In the listing below, the lines starting with the line with "stats : Value;" and going on through the line with "error := VNull;" are to be reproduced exactly, and only those.
==========
(** * Real-time processing-status core of research-automation

  A shallow embedding of the three TypeScript units that make up the
  status synchronisation core of the dashboard frontend:

  - [hooks/useProcessingStore.ts]  (the zustand job state store),
  - [hooks/useWebSocket.ts]        (transport, reconnection, registry),
  - [components/providers/WebSocketProvider.tsx] (classifier/notifier).

  JavaScript objects are finite maps from property names to values, and
  the object spread [{...a, ...b, k: v}] is a right-biased union followed
  by an insertion.  Asynchronous actions are split at their [await]; the
  browser (sockets and timers) is an explicit part of the hook state and
  drives it through events. *)

From Stdlib Require Import ZArith Lia.
From stdpp Require Import base option list gmap strings pretty.

#[local] Set Warnings "-register-all".
#[local] Open Scope string_scope.
#[local] Open Scope list_scope.
#[local] Open Scope nat_scope.

(** ** JavaScript values *)

Module JS.

(** The values that reach the store: what [JSON.parse] produces, plus
    [undefined], which appears as soon as a missing property is read.
    Numbers are the integers the backend sends for counters. *)
Inductive Value : Type :=
  | VUndef
  | VNull
  | VBool (b : bool)
  | VNum (n : Z)
  | VStr (s : string)
  | VArr (l : list Value)
  | VObj (m : gmap string Value).

(** ToBoolean, as used by [if (data)] and by [a || b]. *)
Definition truthy (v : Value) : bool :=
  match v with
  | VUndef | VNull => false
  | VBool b => b
  | VNum n => negb (n =? 0)%Z
  | VStr s => negb (String.eqb s "")
  | VArr _ | VObj _ => true
  end.

Definition nullish (v : Value) : bool :=
  match v with
  | VUndef | VNull => true
  | _ => false
  end.

(** [a || b] *)
Definition or_else (a b : Value) : Value := if truthy a then a else b.

Fixpoint chars (s : string) : list Value :=
  match s with
  | EmptyString => []
  | String c r => VStr (String c EmptyString) :: chars r
  end.

Definition indexed (l : list Value) : gmap string Value :=
  list_to_map (imap (fun (i : nat) (x : Value) => (pretty i, x)) l).

(** The own enumerable properties copied by [...v] in an object literal:
    those of an object, the indices of an array or of a string (one per
    character, for the ASCII strings the backend sends), and nothing for
    the other primitives, [null] and [undefined]. *)
Definition spread (v : Value) : gmap string Value :=
  match v with
  | VObj m => m
  | VArr l => indexed l
  | VStr s => indexed (chars s)
  | _ => ∅
  end.

(** [v.k] for a [v] that is neither [null] nor [undefined], at the
    property names the sources read ([state], [error], [response],
    [data], [detail], [database], ...): a primitive or an array has none
    of them. *)
Definition get (v : Value) (k : string) : Value :=
  match v with
  | VObj m => default VUndef (m !! k)
  | _ => VUndef
  end.

(** [v?.k] *)
Definition opt_get (v : Value) (k : string) : Value :=
  if nullish v then VUndef else get v k.

(** The object a failed property read on [null]/[undefined] throws. *)
Definition TypeError : Value := VObj {[ "name" := VStr "TypeError" ]}.

End JS.

(** ** hooks/useProcessingStore.ts *)

Module ProcessingStore.
Import JS.

(** [WebSocketMessage] of useWebSocket.ts; an absent [data] is
    [VUndef]. *)
Record WebSocketMessage : Type := {
  type : string;
  data : Value
}.

Definition defaultProcessingState : gmap string Value :=
  list_to_map
    [ ("status", VStr "idle");
      ("current_step", VStr "");
      ("progress", VNum 0);
      ("total_steps", VNum 0);
      ("start_time", VNull);
      ("end_time", VNull);
      ("error_message", VNull);
      ("results", VObj ∅);
      ("logs", VArr []) ].

Record ProcessingStoreState : Type := {
  processingState : gmap string Value;
  stats : Value;
  isLoading : bool;
  error : Value;
  isWebSocketConnected : bool
}.

Definition initial : ProcessingStoreState :=
  {| processingState := defaultProcessingState;
     stats := VNull;
     isLoading := false;
     error := VNull;
     isWebSocketConnected := false |}.

(** zustand's [set] with a partial object, one function per field. *)
Definition set_processingState (p : gmap string Value) (s : ProcessingStoreState) :=
  {| processingState := p; stats := stats s; isLoading := isLoading s;
     error := error s; isWebSocketConnected := isWebSocketConnected s |}.
Definition set_stats (v : Value) (s : ProcessingStoreState) :=
  {| processingState := processingState s; stats := v; isLoading := isLoading s;
     error := error s; isWebSocketConnected := isWebSocketConnected s |}.
Definition set_isLoading (b : bool) (s : ProcessingStoreState) :=
  {| processingState := processingState s; stats := stats s; isLoading := b;
     error := error s; isWebSocketConnected := isWebSocketConnected s |}.
Definition set_error (v : Value) (s : ProcessingStoreState) :=
  {| processingState := processingState s; stats := stats s; isLoading := isLoading s;
     error := v; isWebSocketConnected := isWebSocketConnected s |}.

(** What an [async] action has done when its promise settles. *)
Inductive Settled : Type :=
  | Fulfilled
  | Rejected (reason : Value).

(** [error.response?.data?.detail || fallback] inside a [catch (error)];
    [None] when reading [error.response] itself throws. *)
Definition detail_or (error : Value) (fallback : string) : option Value :=
  if nullish error then None
  else Some (or_else (opt_get (opt_get (get error "response") "data") "detail")
                     (VStr fallback)).

(** *** loadProcessingStatus *)

(** Up to [await apiMethods.processing.getStatus()]. *)
Definition loadProcessingStatus_pending (s : ProcessingStoreState) : ProcessingStoreState :=
  set_error VNull (set_isLoading true s).

(** The call resolved; [status] is [response.data]. *)
Definition loadProcessingStatus_fulfilled (status : Value) (s : ProcessingStoreState)
  : ProcessingStoreState :=
  set_isLoading false
    (set_processingState (spread status ∪ defaultProcessingState) s).

(** The call rejected with [error]; the action swallows it. *)
Definition loadProcessingStatus_rejected (error : Value) (s : ProcessingStoreState)
  : ProcessingStoreState * Settled :=
  match detail_or error "Failed to load processing status" with
  | Some d => (set_isLoading false (set_error d s), Fulfilled)
  | None => (s, Rejected TypeError)
  end.

(** *** loadStatistics *)

(** The statistics call resolved with [stats] as [response.data]; a
    failure (also reading [stats.database] off a missing body) is logged
    and leaves the store alone. *)
Definition loadStatistics_fulfilled (stats : Value) (s : ProcessingStoreState)
  : ProcessingStoreState :=
  let database := get stats "database" in
  let processing := get stats "processing" in
  if nullish stats then s else
  set_stats
    (VObj (list_to_map
       [ ("total_summaries", or_else (opt_get database "summaries_count") (VNum 0));
         ("summaries_last_week", or_else (opt_get database "summaries_last_week") (VNum 0));
         ("total_links", or_else (opt_get database "links_count") (VNum 0));
         ("total_insights", or_else (opt_get database "insights_count") (VNum 0));
         ("last_run", or_else (opt_get processing "last_run") VNull);
         ("api_calls_today", VNum 0) ])) s.

(** *** startProcessing *)

Definition startProcessing_pending (s : ProcessingStoreState) : ProcessingStoreState :=
  set_error VNull (set_isLoading true s).

(** [apiMethods.processing.start] resolved; [now] is
    [new Date().toISOString()]. *)
Definition startProcessing_fulfilled (now : string) (s : ProcessingStoreState)
  : ProcessingStoreState :=
  set_isLoading false
    (set_processingState
       (<["logs" := VArr []]>
        (<["current_step" := VStr "Starting..."]>
         (<["progress" := VNum 0]>
          (<["error_message" := VNull]>
           (<["end_time" := VNull]>
            (<["start_time" := VStr now]>
             (<["status" := VStr "running"]> (processingState s)))))))) s).

(** The start call rejected with [error]: record it and throw it again. *)
Definition startProcessing_rejected (error : Value) (s : ProcessingStoreState)
  : ProcessingStoreState * Settled :=
  match detail_or error "Failed to start processing" with
  | Some d => (set_isLoading false (set_error d s), Rejected error)
  | None => (s, Rejected TypeError)
  end.

(** *** stopProcessing *)

Definition stopProcessing_pending (s : ProcessingStoreState) : ProcessingStoreState :=
  set_error VNull (set_isLoading true s).

Definition stopProcessing_fulfilled (s : ProcessingStoreState) : ProcessingStoreState :=
  set_isLoading false s.

Definition stopProcessing_rejected (error : Value) (s : ProcessingStoreState)
  : ProcessingStoreState * Settled :=
  match detail_or error "Failed to stop processing" with
  | Some d => (set_isLoading false (set_error d s), Rejected error)
  | None => (s, Rejected TypeError)
  end.

(** *** handleWebSocketMessage *)

(** What the handler starts besides updating the store. *)
Inductive Effect : Type :=
  | LoadStatistics
  | ConsoleLog (text : string).

Definition handleWebSocketMessage (message : WebSocketMessage) (s : ProcessingStoreState)
  : ProcessingStoreState * list Effect :=
  let data := data message in
  if String.eqb (type message) "status_update"
     || String.eqb (type message) "processing_update" then
    if truthy data then
      (set_processingState (spread data ∪ processingState s) s, [])
    else (s, [])
  else if String.eqb (type message) "processing_complete" then
    if truthy data then
      (set_processingState
         (<["status" := VStr "completed"]> (spread data ∪ processingState s)) s,
       [LoadStatistics])
    else (s, [])
  else if String.eqb (type message) "processing_error" then
    if truthy data then
      (set_error (get data "error")
         (set_processingState
            (<["error_message" := get data "error"]>
             (<["status" := VStr "error"]>
              (spread (get data "state") ∪ processingState s))) s),
       [])
    else (s, [])
  else if String.eqb (type message) "pong" then (s, [])
  else (s, [ConsoleLog "Unknown WebSocket message type:"]).

Definition setWebSocketConnected (connected : bool) (s : ProcessingStoreState) :=
  {| processingState := processingState s; stats := stats s; isLoading := isLoading s;
     error := error s; isWebSocketConnected := connected |}.

Definition clearError (s : ProcessingStoreState) : ProcessingStoreState :=
  set_error VNull s.

Definition reset (s : ProcessingStoreState) : ProcessingStoreState := initial.

(** *** Reading the job state *)

Definition status_of (s : ProcessingStoreState) : Value :=
  default VUndef (processingState s !! "status").

Definition progress_of (s : ProcessingStoreState) : Value :=
  default VUndef (processingState s !! "progress").

Definition end_time_of (s : ProcessingStoreState) : Value :=
  default VUndef (processingState s !! "end_time").

Definition error_message_of (s : ProcessingStoreState) : Value :=
  default VUndef (processingState s !! "error_message").


End ProcessingStore.

(** ** components/providers/WebSocketProvider.tsx *)

Module WebSocketProvider.
Import JS.

(** The argument of [notifications.show], without the icon. *)
Record Notification : Type := {
  title : string;
  message : Value;
  color : string;
  autoClose : Z
}.

(** What the provider's subscriber acts on: the store, the notifications
    shown so far, and the work the store handler has started. *)
Record App : Type := {
  store : ProcessingStore.ProcessingStoreState;
  shown : list Notification;
  started : list ProcessingStore.Effect
}.

Definition initial : App :=
  {| store := ProcessingStore.initial; shown := []; started := [] |}.

Definition show (n : Notification) (a : App) : App :=
  {| store := store a; shown := shown a ++ [n]; started := started a |}.

Definition processingComplete : Notification :=
  {| title := "Processing Complete";
     message := VStr "Newsletter processing has finished successfully!";
     color := "green";
     autoClose := 5000 |}.

Definition processingFailed (m : ProcessingStore.WebSocketMessage) : Notification :=
  {| title := "Processing Failed";
     message := or_else (opt_get (ProcessingStore.data m) "error")
                        (VStr "An error occurred during processing");
     color := "red";
     autoClose := 10000 |}.

(** The callback the provider passes to [subscribe]. *)
Definition onMessage (m : ProcessingStore.WebSocketMessage) (a : App) : App :=
  let r := ProcessingStore.handleWebSocketMessage m (store a) in
  let a := {| store := fst r; shown := shown a; started := started a ++ snd r |} in
  if String.eqb (ProcessingStore.type m) "processing_complete" then
    show processingComplete a
  else if String.eqb (ProcessingStore.type m) "processing_error" then
    show (processingFailed m) a
  else a.

Definition handleConnect (a : App) : App :=
  {| store := ProcessingStore.setWebSocketConnected true (store a);
     shown := shown a; started := started a |}.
==========
__EXERCISE OUTPUT__.
  stats : Value;
  isLoading : bool;
  error : Value;
  isWebSocketConnected : bool
}.

Definition initial : ProcessingStoreState :=
  {| processingState := defaultProcessingState;
     stats := VNull;
     isLoading := false;
     error := VNull;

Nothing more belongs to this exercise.